Я кивнул и поставил банку у своих ног, рядом с первой. У меня промелькнула мысль, почему я не бросил их просто на траву, но ответа не нашел, так что лишь вздохнул и снова нырнул в уже несколько остывший и не столь ядовитый воздух ангара. Я медленно прошелся вдоль полок с емкостями, заполненными засохшей смазкой; там стояли даже древние стеклянные бутылки, в которых от содержимого остался лишь запах. Обрывки тряпок и бумаги приклеились от времени к полкам. Я все больше убеждался, что все, что там было, присохло, приклеилось, срослось с полом, так что, даже если бы кто-то перевернул ангар вверх ногами, единственным, что изменило бы свое положение, был бы я сам.
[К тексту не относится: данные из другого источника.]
(* ===== verification/Replica.v ===== *)
(** Log replay: what any instance of the database makes of the log, as a machine
    over the finite map of keys, and that the rounds of the transaction
    processor follow it (src/src/db/db_impl.cc, [TransactionProcessorEntry]). *)
From S2P Require Import Prelude Slice RBTree Node Proto PersistentTree Delta PathCopy TreeSpec TransactionTree Infect Intention Transaction.
From S2P Require Import Iterator IteratorSpec LruCache NodeCache NodeCacheSpec Matcher EntryService EntryServiceSpec.
From S2P Require Import TxnFinder CommitIndex DBImpl DBWalks DBImplSpec Conflict Publish.

(** ** The keys of commits in the map and in the tree *)

Definition commit_keys (m : gmap string string) (cs : list Z) : Prop :=
  forall k, is_Some (m !! prefix_string PREFIX_COMMITTED_INTENTION k) <-> k ∈ ci_key <$> cs.

Lemma slt_sorted_NoDup l : StronglySorted slt l -> NoDup l.
Proof.
  induction l as [|x l IH]; [constructor|]. intros [Hs HF]%StronglySorted_inv. constructor; [|by apply IH].
  intros Hx. rewrite Forall_forall in HF. by apply HF, slt_irrefl in Hx.
Qed.

Lemma slt_sorted_eq l l' : StronglySorted slt l -> StronglySorted slt l' -> (forall x, x ∈ l <-> x ∈ l') -> l = l'.
Proof.
  intros Hs Hs' Hx. assert (AntiSymm (=) slt) by (intros x y ??; exfalso; by eapply (slt_asym x y)).
  eapply StronglySorted_unique; [done..|]. apply NoDup_Permutation; auto using slt_sorted_NoDup.
Qed.
(* ===== verification/Restore.v ===== *)
(** Opening a database on a log that has been written: the search for the
    restore point, down from the tail (src/src/db/db_impl.cc, [FindRestorePoint]),
    what it leaves in the log, and [DB::Open] (src/src/db/db.cc). *)
From S2P Require Import Prelude Slice RBTree Node Proto PersistentTree Delta PathCopy TreeSpec TransactionTree Infect Intention Transaction.
From S2P Require Import Iterator IteratorSpec LruCache NodeCache NodeCacheSpec Images Matcher EntryService EntryServiceSpec MemLog.
From S2P Require Import TxnFinder CommitIndex DBImpl DBWalks DBImplSpec Conflict Publish DBProps Replica ReplicaProps.

(** ** Holes filled

    The log once the unwritten positions of [(lo, hi]] are filled. *)
Definition filled (lo hi : Z) (log : gmap Z slot) : gmap Z slot :=
  log ∪ gset_to_gmap Junk (list_to_set (seqZ (lo + 1) (hi - lo))).

Lemma lookup_filled lo hi log q :
  filled lo hi log !! q = match log !! q with Some x => Some x | None => if decide (lo < q <= hi) then Some Junk else None end.
Proof.
  unfold filled. destruct (log !! q) as [x|] eqn:E; [by apply lookup_union_Some_l|]. rewrite lookup_union_r by done.
  rewrite lookup_gset_to_gmap. case_decide as Hq.
  - by rewrite option_guard_True by (apply elem_of_list_to_set, elem_of_seqZ; lia).
  - by rewrite option_guard_False by (rewrite elem_of_list_to_set, elem_of_seqZ; lia).
Qed.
Пол, размякший от многолетней жары, сохранил несколько сот отпечатков колес самолетов, но отпечатки эти заполнились какой-то смазкой или маслом, которое потом застыло, образовав некое подобие продолговатых мутных зеркалец. Стена напротив входа была увешана несколькими слоями схем разнообразных летательных аппаратов. Некоторым из рисунков вполне могло бы найтись место в музее техники. В углу валялся фюзеляж какой-то авиетки. Я остановился в четырех шагах от него и закурил.
— Э-эй! — послышался от дверей голос пилота, показывавшего на мою сигарету. — Если загорится, выскочить не успеете.
Жестом успокоив его, я снова посмотрел на гондолу без колес и крыльев, на обращенную ко мне ее нижнюю часть и пол вокруг. В конце концов я подошел ближе. Мое движение обеспокоило рой мух, вившихся над тем местом, где должна была находиться кабина; махнув несколько раз рукой, я присмотрелся внимательнее. Сквозь вездесущий запах истлевшей техники до меня донесся другой, сладковатый и тошнотворный. Я обошел гондолу и начал отгонять мух сигаретным дымом. Торопиться было некуда — Паунси спешка уже не требовалась. Он сидел, вернее, полулежал в кресле пилота, будто ему вдруг захотелось вспомнить старые годы и он начал забираться в лежащее на боку кресло. Когда он уже почти лег на бок, с ногами на педалях, кто-то прошелся по его груди, от правого плеча до левого локтя, тонким раскаленным железным прутом, а может быть, лучом лазера…
— Черт! — выругался я сквозь зубы. Склонившись над Айвором Паунси и, ни до чего не дотрагиваясь, лишь отгоняя летавших перед глазами мух, я тщательно осмотрел тело. Потом снова обошел гондолу кругом и через ангар вернулся к пилоту.
Он стоял в двух шагах от вделанного в пол рельса, по которому перемещались ворота. Потянув носом воздух, он вопросительно посмотрел на меня. Я нашел свои банки от пива и бросил в одну из них окурок. Было так тихо, что я услышал шипение гаснущей в остатках пива сигареты. Вздохнув, я посмотрел на небо.
— Свяжись с ближайшим полицейским участком и сообщи о том, что в ангаре обнаружено тело. Убитый — хозяин всего этого… — я обвел рукой вокруг, — хлама. Если необходимо, — добавил я, — свяжись с…
— Не нужно, — прервал он меня. — У вас и так высокие полномочия от шефа. Сейчас сообщу.
Я пошел к флаеру следом за ним и, пока он связывался с управлением в Тонделе, выпил еще банку пива. Судя по доносившемуся из динамика голосу, кто-то в Тонделе страшно обрадовался убийству. Резкий официальный голос приказал не двигаться с места, ничего не трогать и вообще ничего не делать. На середине инструкций пилот выключил микрофон и вопросительно взглянул на меня.